_WHAT TO WORK ON_
Restate the full set of records exactly, word for word.

Segment Start: RECORD EXCERPTS

(** *** Stored roots *)

Definition handleAddPrincipalAllowedRoot (r : request) : H unit :=
  let event := "principal.allowed_root_add" in
  principal_route event r (λ username,
    let failed (fields : list (string * string)) (rep : reply) : H unit :=
      refuse_principal event (("principal_name", username) :: fields) rep in
    match decodeJSONRequest decode_root_add r with
    | None => failed [("result", "invalid_json")] invalid_json
    | Some q =>
        if bool_decide (aa_Path q = "") then failed [("result", "missing_path")] missing_path
        else match requested_access (aa_Access q) with
        | Err _ => failed [("result", "invalid_access")] invalid_root_access
        | Ok access =>
            res ← h_db (addPrincipalAllowedRootWithLifecycle h globals username (aa_Path q) access);
            match res with
            | Err e => failed [("requested_access", access); ("result", principalAllowedRootAuditResult e)] (add_principal_root_reply e)
            | Ok (changed, entry) =>
                _ ← writeAudit (audit [("event", event); ("principal_name", username); ("principal_path", Path entry);
                                       ("requested_access", access); ("stored_access", Access entry); ("result", "success")]);
                respond (writeJSONRaw 200 (principalChangedResponse username "allowed_roots" changed (Path entry) (Access entry)))
            end
        end
    end).

Definition handleRemovePrincipalAllowedRoot (r : request) : H unit :=
  let event := "principal.allowed_root_remove" in
  principal_route event r (λ username,
    let failed (res : string) (rep : reply) : H unit :=
      refuse_principal event [("principal_name", username); ("result", res)] rep in
    match decodeJSONRequest decode_root_request r with
    | None => failed "invalid_json" invalid_json
    | Some q =>
        if bool_decide (ar_Path q = "") then failed "missing_path" missing_path
        else
          res ← h_db (removePrincipalAllowedRootWithLifecycle h globals username (ar_Path q));
          match res with
          | Err e => failed (principalAllowedRootAuditResult e) (remove_principal_root_reply e)
          | Ok (changed, path, _) =>
              _ ← writeAudit (audit [("event", event); ("principal_name", username); ("principal_path", path); ("result", "success")]);
              respond (writeJSONRaw 200 (principalChangedResponse username "allowed_roots" changed "" ""))
          end
    end).

Definition handleSetPrincipalAllowedRootAccess (r : request) : H unit :=
  let event := "principal.allowed_root_set_access" in
  principal_route event r (λ username,
    let failed (fields : list (string * string)) (rep : reply) : H unit :=
      refuse_principal event (("principal_name", username) :: fields) rep in
    match decodeJSONRequest decode_root_set_access r with
    | None => failed [("result", "invalid_json")] invalid_json
    | Some q =>
        if bool_decide (as_Path q = "") then failed [("result", "missing_path")] missing_path
        else match parseAllowedRootAccess (as_Access q) with
        | Err _ =>
            if bool_decide (as_Access q = "") then
              failed [("result", "missing_access")] (writeError 400 "missing_access" "access must be read_write or read_only")
            else failed [("result", "invalid_access")] invalid_root_access
        | Ok access =>
            res ← h_db (setPrincipalAllowedRootAccessWithLifecycle h username (as_Path q) access);
            match res with
            | Err e =>
                failed [("requested_access", access); ("result", principalAllowedRootAuditResult e);
                        ("principal_path", not_found_path h (as_Path q) e)] (set_principal_access_reply e)
            | Ok (changed, entry) =>
                _ ← writeAudit (audit [("event", event); ("principal_name", username); ("principal_path", Path entry);
                                       ("requested_access", access); ("stored_access", Access entry); ("result", "success")]);
                respond (writeJSONRaw 200 (principalChangedResponse username "allowed_roots" changed (Path entry) (Access entry)))
            end
        end
    end).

Segment End: RECORD EXCERPTS

_ANSWER TO THIS TASK_
(** *** Stored roots *)

Definition handleAddPrincipalAllowedRoot (r : request) : H unit :=
  let event := "principal.allowed_root_add" in
  principal_route event r (λ username,
    let failed (fields : list (string * string)) (rep : reply) : H unit :=
      refuse_principal event (("principal_name", username) :: fields) rep in
    match decodeJSONRequest decode_root_add r with
    | None => failed [("result", "invalid_json")] invalid_json
    | Some q =>
        if bool_decide (aa_Path q = "") then failed [("result", "missing_path")] missing_path
        else match requested_access (aa_Access q) with
        | Err _ => failed [("result", "invalid_access")] invalid_root_access
        | Ok access =>
            res ← h_db (addPrincipalAllowedRootWithLifecycle h globals username (aa_Path q) access);
            match res with
            | Err e => failed [("requested_access", access); ("result", principalAllowedRootAuditResult e)] (add_principal_root_reply e)
            | Ok (changed, entry) =>
                _ ← writeAudit (audit [("event", event); ("principal_name", username); ("principal_path", Path entry);
                                       ("requested_access", access); ("stored_access", Access entry); ("result", "success")]);
                respond (writeJSONRaw 200 (principalChangedResponse username "allowed_roots" changed (Path entry) (Access entry)))
            end
        end
    end).

Definition handleRemovePrincipalAllowedRoot (r : request) : H unit :=
  let event := "principal.allowed_root_remove" in
  principal_route event r (λ username,
    let failed (res : string) (rep : reply) : H unit :=
      refuse_principal event [("principal_name", username); ("result", res)] rep in
    match decodeJSONRequest decode_root_request r with
    | None => failed "invalid_json" invalid_json
    | Some q =>
        if bool_decide (ar_Path q = "") then failed "missing_path" missing_path
        else
          res ← h_db (removePrincipalAllowedRootWithLifecycle h globals username (ar_Path q));
          match res with
          | Err e => failed (principalAllowedRootAuditResult e) (remove_principal_root_reply e)
          | Ok (changed, path, _) =>
              _ ← writeAudit (audit [("event", event); ("principal_name", username); ("principal_path", path); ("result", "success")]);
              respond (writeJSONRaw 200 (principalChangedResponse username "allowed_roots" changed "" ""))
          end
    end).

Definition handleSetPrincipalAllowedRootAccess (r : request) : H unit :=
  let event := "principal.allowed_root_set_access" in
  principal_route event r (λ username,
    let failed (fields : list (string * string)) (rep : reply) : H unit :=
      refuse_principal event (("principal_name", username) :: fields) rep in
    match decodeJSONRequest decode_root_set_access r with
    | None => failed [("result", "invalid_json")] invalid_json
    | Some q =>
        if bool_decide (as_Path q = "") then failed [("result", "missing_path")] missing_path
        else match parseAllowedRootAccess (as_Access q) with
        | Err _ =>
            if bool_decide (as_Access q = "") then
              failed [("result", "missing_access")] (writeError 400 "missing_access" "access must be read_write or read_only")
            else failed [("result", "invalid_access")] invalid_root_access
        | Ok access =>
            res ← h_db (setPrincipalAllowedRootAccessWithLifecycle h username (as_Path q) access);
            match res with
            | Err e =>
                failed [("requested_access", access); ("result", principalAllowedRootAuditResult e);
                        ("principal_path", not_found_path h (as_Path q) e)] (set_principal_access_reply e)
            | Ok (changed, entry) =>
                _ ← writeAudit (audit [("event", event); ("principal_name", username); ("principal_path", Path entry);
                                       ("requested_access", access); ("stored_access", Access entry); ("result", "success")]);
                respond (writeJSONRaw 200 (principalChangedResponse username "allowed_roots" changed (Path entry) (Access entry)))
            end
        end
    end).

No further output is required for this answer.